Unlike traditional rule-bound automation, intelligent document processing uses artificial intelligence (AI) that can react to documents in a much more flexible way. This allows AI to understand the document’s format, and then extract and transfer data from it in a much more efficient manner.
2. Personalized Documentation
Personalized documentation is the new buzz on the block and there’s no denying that. Using machine learning to mine your data and present it in a more user-friendly format will improve productivity and reduce costs for your organization. This is all the more true when you consider the fact that most organizations have employees scattered across multiple locations – some even on the other side of the globe. AI can make all of this possible. Embedding AI in your enterprise is the best way to go about it. To get the most out of your AI initiatives, you need a robust roadmap, a solid plan of action, and a good deal of trust and communication. You can find it all under one roof at SAP AI Business Services.
Transparency is the ability to explain the decisions made by AI systems and how they are influenced. Knowing these things can give users more agency in their interactions with AI systems, increasing their trust and confidence.

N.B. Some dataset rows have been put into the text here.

(** * imsplay WASM adapters: playback sessions and the virtual file store

    A shallow embedding of [src/wasm/adplug/adapter.cpp] (the tick-driven
    AdPlug session with its in-memory file store) and of
    [src/wasm/libopenmpt/adapter.cpp] (the frame-pull libopenmpt session).

    Conventions of the embedding.
    - The process-wide globals of each adapter become the fields of one
      record; every exported function is a function on that record.
    - Pointers that the code tests against null are [option]s.
    - [std::map<std::string, FileData>] is a [gmap string FileData]; its
      in-order traversal is the key-sorted list of its bindings.
    - The [new uint8_t[]] blocks owned by the store live in an explicit heap
      ([gmap addr (list byte)]), so that releasing a block is visible.
    - [int] and [size_t] values are [Z]; [unsigned long] is a 32-bit [Z]
      (the adapters are built for wasm32) with the wrap-around of [+=] and
      [++] written out.
    - [float] and [double] values are exact rationals [Q]: the rounding of
      IEEE arithmetic, NaN and the infinities are not modelled.
    - The wrapped libraries (AdPlug's [CPlayer]/[CNemuopl]/[CAdPlug::factory]
      and libopenmpt's module API) are interfaces whose implementation is a
      parameter of the development. *)

From Stdlib Require Import ZArith QArith Qround Lqa Ascii String List.
From Stdlib.Strings Require Import Byte.
From stdpp Require Import gmap strings list fin_maps sorting.

Local Open Scope Z_scope.

(** ** Numeric conversions *)

(** [unsigned long] arithmetic on wasm32. *)
Definition ULONG_MODULUS : Z := 2 ^ 32.
Definition wrap_ulong (z : Z) : Z := z mod ULONG_MODULUS.

(** [static_cast<int>(x)] and [static_cast<unsigned long>(x)] on a
    floating value: the fractional part is discarded (truncation toward
    zero).  The conversion is only defined by C++ when the result fits the
    target type; the model keeps the mathematical value. *)
Definition Qtrunc (q : Q) : Z := Z.quot (Qnum q) (Zpos (Qden q)).
(** ** The invariant of the mapping and the store file *)

(** C9 at the failing input: a line of the store file whose first field
    is empty is entered under the empty name, so after the load the
    mapping holds a profile without a name. *)
Theorem load_accepts_empty_name :
  exists cm',
    @loadProfiles uiRuntime (newManager "/s/profiles.conf")
      (mkWorld {[ "/s/profiles.conf" := "|none|none|--a" +:+ nl ]} [])
    = (Ret cm', mkWorld {[ "/s/profiles.conf" := "|none|none|--a" +:+ nl ]} [])
    /\ storeInvariant (profiles (newManager "/s/profiles.conf"))
    /\ profiles cm' !! "" = Some (mkProfile "" "none" "none" "--a")
    /\ ~ storeInvariant (profiles cm').
Proof.
  eexists. split; [vm_compute; reflexivity|].
  split; [split; intros k p H; vm_compute in H; discriminate H|].
  assert (Hl : (<[ "" := mkProfile "" "none" "none" "--a" ]> ∅
                : gmap string Profile) !! "" = Some (mkProfile "" "none" "none" "--a"))
    by apply lookup_insert_eq.
  split; [exact Hl|].
  intros [_ Hn]. exact (Hn "" _ Hl eq_refl).
Qed.

(** ** Exit status of the subcommands *)

Lemma bind_run {A B} (c : Proc A) (f : A -> Proc B) (w w' : World) (a : A) :
  c w = (Ret a, w') -> (c ≫= f) w = f a w'.
Proof. intros H. unfold mbind, Proc_bind. now rewrite H. Qed.

Lemma bind_exit {A B} (c : Proc A) (f : A -> Proc B) (w w' : World) (n : Z) :
  c w = (Exited n, w') -> (c ≫= f) w = (Exited n, w').
Proof. intros H. unfold mbind, Proc_bind. now rewrite H. Qed.

Section Removal.
Context `{RT : Runtime}.

Lemma removalAnswer_first (path n : string) (names : list string) (w : World) :
  removalAnswer path (n :: names) w 0 = RemoveAll_err w (filepath_Join path n).
Proof. reflexivity. Qed.

Lemma removalAnswer_next (path n : string) (names : list string) (w : World)
    (k : nat) :
  removalAnswer path (n :: names) w (S k)
  = removalAnswer path names (removed (filepath_Join path n) w) k.
Proof. reflexivity. Qed.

The field of Explainable AI (XAI) has shown considerable promise in improving transparency for AI-based systems by explaining how complex models produce their outcomes. However, many XAI approaches still lack metadata and context information that help to explain how these models were developed.
One potential solution is to use provenance documentation. This enables an explanation of how data were collected, whose ownership and rights were affected, and where the steps in the data analysis process were traced.
Moreover, transparency demands that companies respond to queries and concerns from stakeholders in a timely manner, with attention to individual cases. This is particularly important in situations where AI systems are used to make decisions about individuals. The European Union’s General Data Protection Regulation, for example, gives individuals the right to request access to personal data.
Using reusable AI components allows developers to quickly bring applications and systems to market without wasting time on new development. This helps keep overall costs down and delivers high levels of customer satisfaction.
Reusable AI models and engines are essential for AI solutions to be effective and scalable. However, reusing these components requires careful planning and design.
For example, a deep-learning model built to scan shelves to make inventory orders is likely to be reused many times, but it must be properly trained and analyzed for each use case. If not, it can be a waste of resources.
Data reusability is an increasingly important goal for many organizations. To truly achieve reusability, however, companies must invest in modern data management platforms that can limit fragmentation and enable the flexibility to reuse data for a variety of modes of use.